PMC · DOI: 10.7759/cureus.85929 · Cureus · 2025-06-13

## TL;DR

A hospital reduced sugammadex costs and improved patient care by using smaller doses and better monitoring.

## Contribution

Smaller sugammadex doses and quantitative monitoring reduced costs without compromising safety.

## Key findings

- Average sugammadex dose per case decreased by 55.4 mg with smaller aliquots.
- Quantitative monitoring improved documentation of neuromuscular blockade.
- No safety events were reported across all phases of the study.

## Abstract

Background

Sugammadex rapidly became the standard of care for neuromuscular blockade reversal at our institution, leading to a substantial increase in pharmacy costs. We hypothesized that administering sugammadex in 75 mg aliquots, rather than 200 mg vials, would improve adherence to FDA dosing guidelines, reduce costs, and promote greater use of quantitative neuromuscular monitoring.

Methods

This retrospective study analyzed a departmental process improvement initiative. Baseline sugammadex use (Phase 1) was assessed between July 2021 and January 2022, during which only qualitative neuromuscular monitoring was employed. From February to August 2022 (Phase 2), pre-filled 75 mg sugammadex syringes were introduced.
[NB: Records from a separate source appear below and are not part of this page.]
(** ** The operations are runs of the interleaving semantics *)

Lemma end_as_steps n id rest code reason s s' t T : T !! t = Some (TEnd (id :: rest) code reason) → endSessionWithCode n id code reason s = Some s' →
  (∀ p se, t_sessions s !! id = Some p → heap s !! p = Some se → s_once se ≠ Running) →
  rtc step (mkConf s T) (mkConf s' (<[t := TEnd rest code reason]> T)).
Proof.
  intros Ht He Hn. unfold endSessionWithCode in He. destruct (t_sessions s !! id) as [p|] eqn:Hl.
  2:{ injection He as <-. apply rtc_once. exact (step_on (mkConf s T) t _ _ _ Ht (runs_gone id rest code reason s Hl)). }
  destruct (heap s !! p) as [se|] eqn:Hp; cbn in He; [|done]. specialize (Hn p se eq_refl Hp).
  eapply rtc_l; [exact (step_on (mkConf s T) t _ _ _ Ht (runs_found id p rest code reason s Hl))|]. cbn [svc threads].
  set (T1 := <[t := TOnce id p rest code reason]> T). assert (T1 !! t = Some (TOnce id p rest code reason)) as H1 by (by unfold T1; rewrite lookup_insert_eq).
  destruct (s_once se) eqn:Ho; [|done|].
  2:{ injection He as <-. replace (<[t := TEnd rest code reason]> T) with (<[t := TEnd rest code reason]> T1) by (unfold T1; by rewrite insert_insert_eq).
      apply rtc_once. exact (step_on (mkConf s T1) t _ _ _ H1 (runs_done id p rest code reason se s Hp Ho)). }
  destruct (endSection n p code reason s) as [s1|] eqn:E1; cbn in He; [|done]. injection He as <-.
  eapply rtc_l; [exact (step_on (mkConf s T1) t _ _ _ H1 (runs_once n id p rest code reason se s s1 Hp Ho E1))|]. cbn [svc threads].
  set (T2 := <[t := TTerminate id p rest code reason]> T1).
  eapply rtc_l; [refine (step_on (mkConf s1 T2) t _ _ _ _ (runs_terminate id p rest code reason s1)); by unfold T2; cbn; rewrite lookup_insert_eq|]. cbn [svc threads].
  set (s2 := terminate p s1). set (T3 := <[t := TUnregister id p rest code reason]> T2).
  eapply rtc_l; [refine (step_on (mkConf s2 T3) t _ _ _ _ (runs_unregister id p rest code reason s2)); by unfold T3; cbn; rewrite lookup_insert_eq|]. cbn [svc threads].
  set (s3 := unregister id p s2). set (T4 := <[t := TClosed id p rest code reason]> T3).
  replace (<[t := TEnd rest code reason]> T) with (<[t := TEnd rest code reason]> T4) by (unfold T4, T3, T2, T1; by rewrite !insert_insert_eq).
  apply rtc_once. refine (step_on (mkConf s3 T4) t _ _ _ _ (runs_closed id p rest code reason s3)). by unfold T4; cbn; rewrite lookup_insert_eq.
Qed.

Lemma delete_new (T : gmap nat thread) t th : T !! t = None → delete t (<[t := th]> T) = T.
Proof. intros H. by rewrite delete_insert_id. Qed.

(** A request that looks a session up and runs one section. *)
Lemma request_steps s s' t th T : T !! t = None → begins s th → runs s th s' None → rtc step (mkConf s T) (mkConf s' T).
Proof.
  intros Ht Hb Hr. eapply rtc_l; [exact (step_begins (mkConf s T) t th Ht Hb)|]. cbn [svc threads].
  pose proof (step_runs (mkConf s (<[t := th]> T)) t th s' None (lookup_insert_eq _ _ _) Hr) as Hs. cbn [threads] in Hs. rewrite delete_new in Hs by done. by apply rtc_once.
Qed.

(** every operation, run without interruption, is a run of the interleaving
    semantics: opening, attaching, detaching, input, resizing and ending. *)
Theorem operations_are_steps s T t t1 t2 : T !! t = None → T !! t1 = None → T !! t2 = None → t1 ≠ t2 → t ≠ t1 → t ≠ t2 →
  (∀ owner stack container shell cols rows connection tokens p a i aid s',
     Open owner stack container shell cols rows connection tokens None p a s = (Ok (i, aid), s') →
     fresh_id (mkConf s T) ("term_" +:+ tokens.1) → heap s !! p = None → attachments s !! a = None →
     rtc step (mkConf s T) (mkConf s' (<[t1 := TForward (info_id i)]> (<[t2 := TWait (info_id i)]> T)))) ∧
  (∀ n owner id cols rows connection token a setsize r s',
     Attach n owner id cols rows connection token a setsize s = Some (r, s') → attachments s !! a = None →
     (∀ p se, heap s !! p = Some se → s_open se = true) → rtc step (mkConf s T) (mkConf s' T)) ∧
  (∀ owner id aid s', Detach owner id aid s = Some s' → rtc step (mkConf s T) (mkConf s' T)) ∧
  (∀ owner id data write r s', Input owner id data write s = Some (r, s') → rtc step (mkConf s T) (mkConf s' T)) ∧
  (∀ owner id cols rows setsize r s', Resize owner id cols rows setsize s = Some (r, s') → rtc step (mkConf s T) (mkConf s' T)) ∧
  (∀ n owner id reason r s', Close n owner id reason s = Some (r, s') →
     (∀ p se, heap s !! p = Some se → s_once se ≠ Running) → rtc step (mkConf s T) (mkConf s' T)).
Proof.
  intros Ht Ht1 Ht2 H12 Htt1 Htt2. split_and!.
  - intros owner stack container shell cols rows connection tokens p a i aid s' Ho Hf Hp Ha. unfold Open in Ho.
    destruct (normalizeShell shell) as [shell'|] eqn:Esh; [|done]. cbn zeta in Ho. cbn [info_id] in Ho. destruct (reserveOwnerSession _ _ s) as [[[]|] s1] eqn:Er; [|done].
    injection Ho as <- <- <-. set (i := mkInfo _ _ _ _) in *. pose proof (reserve_Ok _ _ _ _ Er) as (_ & _ & Hh & Hat & _).
    eapply rtc_l; [exact (step_open (mkConf s T) t owner stack container shell shell' connection _ s1 Ht Hf Esh Er)|]. cbn [svc threads]. fold i.
    eapply rtc_l; [refine (step_on (mkConf s1 (<[t := TOpenStart owner i connection]> T)) t _ _ _ _ (runs_register owner i connection p a ("attach_" +:+ tokens.2) cols rows s1 _ _)); [cbn; by rewrite lookup_insert_eq|by rewrite Hh|by rewrite Hat]|].
    cbn [svc threads]. rewrite insert_insert_eq. set (s2 := registerSession _ _ _ _ _ _ _ _).
    pose proof (step_opened (mkConf s2 (<[t := TOpened i]> T)) t t1 t2 i) as Hs. cbn [svc threads] in Hs. rewrite delete_new in Hs by done. apply rtc_once, Hs; [by rewrite lookup_insert_eq|by rewrite lookup_insert_ne..|done].
  - intros n owner id cols rows connection token a setsize r s' Ha Hfr Hop. unfold Attach in Ha. destruct (lookupOwnedSession owner id s) as [p|] eqn:El; [|by injection Ha as _ <-].
    destruct (attachSection _ _ _ _ _ _ _ _) as [[[i|e] s1]|] eqn:Es; cbn in Ha; [| |done]; injection Ha as _ <-.
    + eapply rtc_l; [exact (step_begins (mkConf s T) t _ Ht (begins_attach _ owner id p connection El))|]. cbn [svc threads].
      eapply rtc_l; [refine (step_on (mkConf s (<[t := TAttach p connection]> T)) t _ _ _ _ (runs_attach _ _ _ _ _ _ _ _ _ _ Hfr Es _)); [cbn; by rewrite lookup_insert_eq|intros se; apply Hop]|].
      cbn [svc threads]. rewrite insert_insert_eq.
      pose proof (step_runs (mkConf s1 (<[t := TAttached i]> T)) t _ _ None (lookup_insert_eq _ _ _) (runs_attached i s1)) as Hs. cbn [threads] in Hs. rewrite delete_new in Hs by done. by apply rtc_once.
    + eapply request_steps; [done|by eapply begins_attach|by eapply runs_attach_failed].
  - intros owner id aid s' Hd. unfold Detach in Hd. destruct (lookupOwnedSession owner id s) as [p|] eqn:El; [|by injection Hd as <-].
    eapply request_steps; [done|by eapply begins_detach|by eapply runs_detach].
  - intros owner id data write r s' Hd. unfold Input in Hd. destruct (lookupOwnedSession owner id s) as [p|] eqn:El; [|by injection Hd as _ <-].
    destruct (inputSection owner p data s) as [s1|] eqn:Es; cbn in Hd; [|done]. injection Hd as _ <-. eapply request_steps; [done|by eapply begins_input|by eapply runs_input].
  - intros owner id cols rows setsize r s' Hd. unfold Resize in Hd. destruct (lookupOwnedSession owner id s) as [p|] eqn:El; [|by injection Hd as _ <-].
    destruct (resizeSection _ _ _ s) as [s1|] eqn:Es; cbn in Hd; [|done]. injection Hd as _ <-. eapply request_steps; [done|by eapply begins_resize|by eapply runs_resize].
  - intros n owner id reason r s' Hd Hn. unfold Close in Hd. destruct (lookupOwnedSession owner id s) as [p|] eqn:El; [|by injection Hd as _ <-].
    destruct (endSessionWithCode n id None reason s) as [s1|] eqn:Es; cbn in Hd; [|done]. injection Hd as _ <-.
    eapply rtc_l; [exact (step_begins (mkConf s T) t _ Ht (begins_close _ owner id p reason El))|]. cbn [svc threads].
    etrans; [eapply (end_as_steps n id [] None reason s s1 t); [by rewrite lookup_insert_eq|done|intros q se _; apply Hn]|]. rewrite insert_insert_eq.
    pose proof (step_runs (mkConf s1 (<[t := TEnd [] None reason]> T)) t _ _ None (lookup_insert_eq _ _ _) (runs_ended None reason s1)) as Hs. cbn [threads] in Hs. rewrite delete_new in Hs by done. by apply rtc_once.
Qed.

(** ** Concrete runs *)

Definition demoTerminalConfig : Config := mkTerminalConfig 0 0 0.
Definition demoInfo : SessionInfo := mkInfo "term_a" "web" "c1" "/bin/sh".
Definition demoStart : Service := NewService demoTerminalConfig.
Definition demoReserved : Service := (reserveOwnerSession "owner" "term_a" demoStart).2.
Definition demoOpening : conf := mkConf demoReserved (<[0%nat := TOpenStart "owner" demoInfo "conn"]> ∅).
Definition demoRegistered : Service := registerSession 0 0 "owner" demoInfo "attach_a" "conn" (winsize 0 0) demoReserved.
Definition demoOpen : conf := mkConf demoRegistered (<[0%nat := TOpened demoInfo]> (threads demoOpening)).

Lemma demoOpening_reachable : reachable demoTerminalConfig demoOpening.
Proof.
  apply rtc_once. apply (step_open (mkConf demoStart ∅) 0 "owner" "web" "c1" "" "/bin/sh" "conn" "term_a" demoReserved); done.
Qed.

Lemma demoOpen_reachable : reachable demoTerminalConfig demoOpen.
Proof.
  eapply rtc_r; [exact demoOpening_reachable|].
  exact (step_on demoOpening 0 _ _ _ eq_refl (runs_register "owner" demoInfo "conn" 0 0 "attach_a" 0 0 demoReserved eq_refl eq_refl)).
Qed.

Lemma sessions_accounted_witness : owned (svc demoOpen) "owner" = {["term_a"]} ∧ Z.of_nat (size (owned (svc demoOpen) "owner")) <= 5.
Proof. split; [vm_compute; reflexivity|]. exact (proj1 (sessions_accounted demoTerminalConfig demoOpen demoOpen_reachable) "owner"). Defined.

Lemma CloseOwner_ends_all_witness : ∃ c', rtc step (mkConf (svc demoOpen) (<[1%nat := TEnd ["term_a"] None "auth_logout"]> (threads demoOpen))) c' ∧ threads c' !! 1%nat = None.
Proof.
  apply (proj2 (CloseOwner_ends_all demoTerminalConfig demoOpen 1 "owner" ["term_a"] "auth_logout" demoOpen_reachable eq_refl
    (reflexivity (R := Permutation) (elements (owned (svc demoOpen) "owner"))))).
Defined.

Lemma exit_is_last_event_witness : ∃ s', endSection 0 0 (Some 0) "process_exit" (svc demoOpen) = Some s' ∧ attachments (svc demoOpen) !! 0%nat = Some (newAttachment "attach_a" "conn").
Proof.
  destruct (exit_is_last_event demoTerminalConfig demoOpen 0 0 _ 0 (Some 0) "process_exit" demoOpen_reachable eq_refl eq_refl) as (s' & x & y & He & Hx & _).
  exists s'. split; [exact He|reflexivity].
Defined.
(* ===== verification/FileSystem.v ===== *)
(** * A file system, and internal/atomicfile/write.go

    What the workspaces use of the operating system and of [os] and
    [path/filepath]: directories, regular files, symbolic links and other nodes
    at locations, the resolution of paths through links, and the operations that
    look at or change entries.  These model the system and the standard library;
    [stage], [snapshotMetadata] and [commit] are atomicfile/write.go.

    A location is the list of names that lead to a node from the root of the file
    system, through directories only.  An absolute, clean path is a list of names
    too, but its names may be links.  The operations run one after another: a file
    system that changes while one of them runs is outside the model. *)

From stdpp Require Import gmap strings list.
From Stdlib Require Import ZArith Ascii.
From S2P Require Import Prelude GoStrings GoPath GoTime.

Local Open Scope Z_scope.

Abbreviation location := (list string).

Inductive errno := ENOENT | ENOTDIR | EACCES | ELOOP | EEXIST | EISDIR | EESCAPE | EIO (message : string).
#[global] Instance errno_eq_dec : EqDecision errno.
Proof. solve_decision. Defined.

Record fileNode := mkFileNode { f_content : string; f_mode : Z; f_modified : Time }.
Inductive node := NDir | NFile (f : fileNode) | NLink (target : string) | NOther.

(** The nodes, what the process may do at a location (search a directory, read,
    write), and the modification times of nodes that are not regular files. *)
Record fs := mkFS {
  nodes : gmap location node; searchable : location → bool; readable : location → bool; writable : location → bool; stamps : location → Time }.

Definition with_nodes (m : fs) (n : gmap location node) : fs := mkFS n (searchable m) (readable m) (writable m) (stamps m).

(** The names that an entry of a directory can have. *)
Definition name_ok (n : string) : Prop := component n ∧ n ≠ "." ∧ n ≠ "..".

Definition fs_ok (m : fs) : Prop :=
  nodes m !! [] = Some NDir ∧
  ∀ l n, is_Some (nodes m !! (l ++ [n])) → nodes m !! l = Some NDir ∧ name_ok n.

(** ** Resolution of paths *)

(** The entry of a directory. *)
Definition entry (m : fs) (dir : location) (name : string) : res errno node :=
  if negb (searchable m dir) then Err EACCES
  else match nodes m !! (dir ++ [name]) with Some n => Ok n | None => Err ENOENT end.

(** The walk below [base], which [..] and absolute links leave only when it is
    not [rooted]; [links] is how many links may be followed. *)
Fixpoint walk (links : nat) (rooted : bool) (base : location) (m : fs) : location → list string → res errno location :=
  fix go (dest : location) (path : list string) : res errno location :=
    match path with
    | [] => Ok (base ++ dest)
    | p :: rest =>
      if str_in p [""; "."] then go dest rest
      else if str_eqb p ".." then
        match dest with
        | [] => if rooted then Err EESCAPE else go [] rest
        | _ => go (removelast dest) rest
        end
      else
        match entry m (base ++ dest) p with
        | Err e => Err e
        | Ok NDir => go (dest ++ [p]) rest
        | Ok (NLink target) =>
          match links with
          | O => Err ELOOP
          | S k =>
            if is_abs target then if rooted then Err EESCAPE else walk k rooted base m [] (split target "/" ++ rest)
            else walk k rooted base m dest (split target "/" ++ rest)
          end
        | Ok _ => if bool_decide (rest = []) then Ok (base ++ dest ++ [p]) else Err ENOTDIR
        end
    end.

(** The limits of [filepath.EvalSymlinks] and of the kernel. *)
Definition EvalSymlinks (m : fs) (path : list string) : res errno location := walk 255 false [] m [] path.
Definition resolve (m : fs) (path : list string) : res errno location := walk 40 false [] m [] path.

Definition Stat (m : fs) (path : list string) : res errno (location * node) :=
  let? loc := resolve m path in
  match nodes m !! loc with Some n => Ok (loc, n) | None => Err ENOENT end.

(** The directory of a path, and the last name, which is not followed. *)
Definition parent_of (m : fs) (path : list string) : res errno location :=
  let? loc := resolve m (removelast path) in
  match nodes m !! loc with Some NDir => Ok loc | Some _ => Err ENOTDIR | None => Err ENOENT end.

Definition Lstat (m : fs) (path : list string) : res errno node :=
  match last path with
  | None => match nodes m !! [] with Some n => Ok n | None => Err ENOENT end
  | Some name => let? dir := parent_of m path in entry m dir name
  end.
(** The response for a path that was resolved. *)
Definition fileAt (m : fs) (normalized : string) (loc : location) (n : node) : res workspace_error FileResponse :=
  let t := detectEntryType m loc n in
  let can := Inspect m loc in
  let response content can_read can_write reason :=
    mkFileResponse normalized (Base normalized) t content (nodeSize n) (nodeTime m loc n) can_read can_write reason can in
  let reason := blockedReason (Readable can) (Writable can) t in
  if bool_decide (t = EntryTypeTextFile) && Readable can then
    match readFile m loc n with
    | Ok content => Ok (response (Some content) true (Writable can) reason)
    | Err e => if IsPermission e then Ok (response None false false (Some "not_readable")) else Err (ErrContent e)
    end
  else Ok (response None (Readable can) false reason).

Definition File (s : Service) (m : fs) (stackID filePath : string) : res workspace_error FileResponse :=
  let? root := stackRoot s m stackID in
  let? normalized := normalizeRequiredFilePath filePath in
  if isReservedDefinitionPath normalized then Err ErrReservedPath
  else
    let? resolved := resolveExistingPath m root normalized in
    let? ln := statPath m resolved in
    if isDir ln.2 then Err ErrPathNotFile else fileAt m normalized ln.1 ln.2.

(** The target of a save, and the file system after parents were created. *)
Definition saveExisting (m : fs) (path : location) : res workspace_error location :=
  match Stat m path with
  | Err e => Err (ErrSystem e)
  | Ok (loc, n) =>
    if isDir n then Err ErrPathNotFile
    else if negb (readable m loc) || negb (writable m loc) then Err ErrPermissionDenied
    else if negb (bool_decide (detectEntryType m loc n = EntryTypeTextFile)) then Err ErrBinaryNotEditable
    else Ok path
  end.

Definition saveBelow (m : fs) (root : location) (parent : list string) (normalizedPath : string) : res workspace_error (list string) :=
  let? ln := statPath m parent in
  if negb (isDir ln.2) then Err ErrPathNotDirectory
  else if negb (writable m ln.1) then Err ErrPermissionDenied
  else
    let target := joinPath parent (Base normalizedPath) in
    let? _ := ensureWithinRoot m root target in Ok target.

Definition resolveSaveTarget (m : fs) (root : location) (normalizedPath : string) (create : bool) : res workspace_error (list string) * fs :=
  match resolveExistingPath m root normalizedPath with
  | Ok path => (saveExisting m path, m)
  | Err ErrNotFound =>
    let parentPath := parentRelativePath normalizedPath in
    match resolveExistingPath m root parentPath with
    | Ok parent => (saveBelow m root parent normalizedPath, m)
    | Err ErrNotFound =>
      if create then
        let parent := joinPath root parentPath in
        match ensureWithinRoot m root parent with
        | Err e => (Err e, m)
        | Ok _ =>
          match MkdirAll m parent with
          | (Some e, m) => (Err (ErrSystem e), m)
          | (None, m) => (saveBelow m root parent normalizedPath, m)
          end
        end
      else (Err ErrNotFound, m)
    | Err e => (Err e, m)
    end
  | Err e => (Err e, m)
  end.

(** The end of [SaveFile], with the audit action of the package. *)
Definition writeTarget (env : writeEnv) (audit normalized : string) (request : SaveFileRequest) (target : list string) (m : fs)
    : res workspace_error SaveFileResponse * fs :=
  match EnsureExpectedModifiedAt m target (ExpectedModifiedAt request) with
  | Err e => (Err e, m)
  | Ok _ =>
    match WriteStringAdoptingOwnership env target (sf_content request) m with
    | (Some e, m) => (Err (ErrSystem e), m)
    | (None, m) =>
      match Stat m target with
      | Err e => (Err (ErrSystem e), m)
      | Ok (loc, n) => (Ok (mkSaveFileResponse normalized (nodeTime m loc n) audit), m)
      end
    end
  end.

Definition SaveFile (env : writeEnv) (s : Service) (stackID : string) (request : SaveFileRequest) (m : fs) : res workspace_error SaveFileResponse * fs :=
  match CheckString (sf_content request) MaxFileContentBytes with
  | Err e => (Err (ErrContent e), m)
  | Ok _ =>
    match stackRoot s m stackID with
    | Err e => (Err e, m)
    | Ok root =>
      match normalizeRequiredFilePath (sf_path request) with
      | Err e => (Err e, m)
      | Ok normalized =>
        if isReservedDefinitionPath normalized then (Err ErrReservedPath, m)
        else
          match resolveSaveTarget m root normalized (CreateParentDirectories request) with
          | (Err e, m) => (Err e, m)
          | (Ok target, m) => writeTarget env "save_stack_file" normalized request target m
          end
      end
    end
  end.

(** [RepairPermissions] up to the call of the repairer: what it is asked for. *)
Definition repairTarget (s : Service) (m : fs) (stackID path : string) : res workspace_error location :=
  let? root := stackRoot s m stackID in
  let? normalized := normalizeRequiredRepairPath path in
  resolveExistingPath m root normalized.

(** ** What requests can reach *)

Lemma resolveExisting_sound m root rel loc : fs_ok m → real m root → resolveExistingPath m root rel = Ok loc → real m loc ∧ root `prefix_of` loc.
Proof.
  intros Hok Hroot. unfold resolveExistingPath. destruct (EvalSymlinks m _) as [l|e] eqn:E; [|by destruct e].
  destruct (ensureWithinRoot m root l) as [[]|] eqn:Ew; cbn; [|done]. intros [= <-]. assert (real m l) as Hr by (by eapply EvalSymlinks_real).
  split; [done|]. by eapply within_real.
Qed.
(** [os.OpenRoot] and [Root.OpenRoot]: a directory, below another one. *)
Definition openRoot (m : fs) (path : list string) : res errno location :=
  let? ln := Stat m path in if isDir ln.2 then Ok ln.1 else Err ENOTDIR.
Definition openBelow (m : fs) (root : location) (rel : list string) : res errno location :=
  let? loc := walk 255 true root m [] rel in
  match nodes m !! loc with Some NDir => Ok loc | _ => Err ENOTDIR end.
Definition Remove (m : fs) (dir : location) (name : string) : res errno fs :=
  if writable m dir then Ok (with_nodes m (delete (dir ++ [name]) (nodes m))) else Err EACCES.

(** The rooted part of [DeleteFile]; [cancelled] is the error of the context. *)
Definition deleteIn (m : fs) (parent : location) (name : string) (expected : Time) (cancelled : option string) : res workspace_error fs :=
  match entry m parent name with
  | Err e => Err (configDeleteError (ErrSystem e))
  | Ok (NFile f) =>
    if negb (f_modified f =? expected) then Err ErrConflict
    else match cancelled with
    | Some message => Err (ErrSystem (EIO message))
    | None => match Remove m parent name with Ok m => Ok m | Err e => Err (configDeleteError (ErrSystem e)) end
    end
  | Ok _ => Err ErrPathNotFile
  end.

Definition DeleteFile (s : Service) (request : DeleteFileRequest) (cancelled : option string) (m : fs) : res workspace_error string * fs :=
  if is_zero (df_expected request) then (Err ErrValidation, m)
  else
    match normalizeRequiredFilePath (df_path request) with
    | Err e => (Err e, m)
    | Ok normalized =>
      match resolveExistingPath s m normalized with
      | (Err e, m) => (Err (configDeleteError e), m)
      | (Ok _, m) =>
        match resolveExistingPath s m "" with
        | (Err e, m) => (Err (configDeleteError e), m)
        | (Ok rootPath, m) =>
          match resolveExistingPath s m (parentRelativePath normalized) with
          | (Err e, m) => (Err (configDeleteError e), m)
          | (Ok parentPath, m) =>
            match openRoot m rootPath with
            | Err e => (Err (configDeleteError (ErrSystem e)), m)
            | Ok root =>
              match openBelow m root (Rel rootPath parentPath) with
              | Err e => (Err (configDeleteError (ErrSystem e)), m)
              | Ok parent =>
                match deleteIn m parent (Base normalized) (df_expected request) cancelled with
                | Err e => (Err e, m)
                | Ok m => (Ok normalized, m)
                end
              end
            end
          end
        end
      end
    end.

(** [RepairPermissions] up to the call of the repairer: what it is asked for. *)
Definition repairTarget (s : Service) (m : fs) (path : string) : res workspace_error location * fs :=
  match normalizeRequiredRepairPath path with
  | Err e => (Err e, m)
  | Ok normalized => resolveExistingPath s m normalized
  end.

(** ** Properties *)

(** With a root that exists, resolving a path changes nothing. *)
Lemma config_resolve s m root rel : Stat m (workspaceRoot s) = Ok (root, NDir) → fs_ok m →
  ∃ r, resolveExistingPath s m rel = (r, m) ∧ ∀ loc, r = Ok loc → real m loc ∧ root `prefix_of` loc.
Proof.
  intros Hst Hok. unfold resolveExistingPath. rewrite (mkdirAll_stat _ _ _ Hst). eexists. split; [reflexivity|]. intros loc.
  destruct (EvalSymlinks m _) as [l|[]] eqn:E; try discriminate. destruct (ensureWithinRoot m _ l) as [[]|] eqn:Ew; cbn [res_bind]; [|discriminate]. intros [= ->].
  assert (real m loc) as Hr by (by eapply EvalSymlinks_real). split; [done|]. apply within_Ok in Ew; [|done|done]. by rewrite (proj1 (Stat_eval _ _ _ _ Hst)) in Ew.
Qed.

Lemma config_resolve_there s m parts : fs_ok m → (∀ l, searchable m l = true) → nodes m !! workspaceRoot s = Some NDir → Forall name_ok parts →
  real m (workspaceRoot s ++ parts) → resolveExistingPath s m (join "/" parts) = (Ok (workspaceRoot s ++ parts), m).
Proof.
  intros Hok Hs Hd Hn Hr. assert (∀ t, NDir ≠ NLink t) as Hl by done. pose proof (Stat_open _ _ _ Hok Hs Hd Hl) as Hst.
  unfold resolveExistingPath. rewrite (mkdirAll_stat _ _ _ Hst).
  assert ((if str_empty (join "/" parts) then workspaceRoot s else joinPath (workspaceRoot s) (join "/" parts)) = workspaceRoot s ++ parts) as ->.
  { destruct (str_empty (join "/" parts)) eqn:E; [|by apply joinPath_names]. apply bool_decide_eq_true in E. apply join_empty in E as ->; [by rewrite app_nil_r|done]. }
  unfold EvalSymlinks. rewrite (walk_open 255 false [] m [] _ Hok Hs Hr). cbn [app]. rewrite within_intro; [reflexivity|done|done|].
  rewrite (proj1 (Stat_eval _ _ _ _ Hst)). by apply prefix_app_r.
Qed.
In Phase 3, from September 2022 to January 2023, these aliquots were used alongside quantitative twitch monitoring. The primary outcome was the average sugammadex dose per case. Patient characteristics and secondary outcomes, including neuromuscular blockade monitoring and documentation, as well as safety event reporting, were also evaluated.

Results

There were no significant differences in patient demographics or comorbidities across phases. With the introduction of 75 mg sugammadex aliquots, the average dose per case decreased by 55.4 mg (95% CI: 52.1-58.8). Following the implementation of quantitative monitoring, the dose increased by 10.8 mg (95% CI: 7.3-14.3). Documentation of neuromuscular blockade improved, and no changes in reported safety events were observed across phases.

Conclusions

The use of smaller compounded sugammadex aliquots, combined with quantitative monitoring and appropriate education, can improve neuromuscular blockade reversal practices while reducing healthcare costs.

## Linked entities

- **Chemicals:** sugammadex (PubChem CID 6918585)

## Full-text entities

- **Diseases:** neuromuscular blockade (MESH:D020879)
- **Chemicals:** Sugammadex (MESH:D000077122)
- **Species:** Homo sapiens (human, species) [taxon 9606]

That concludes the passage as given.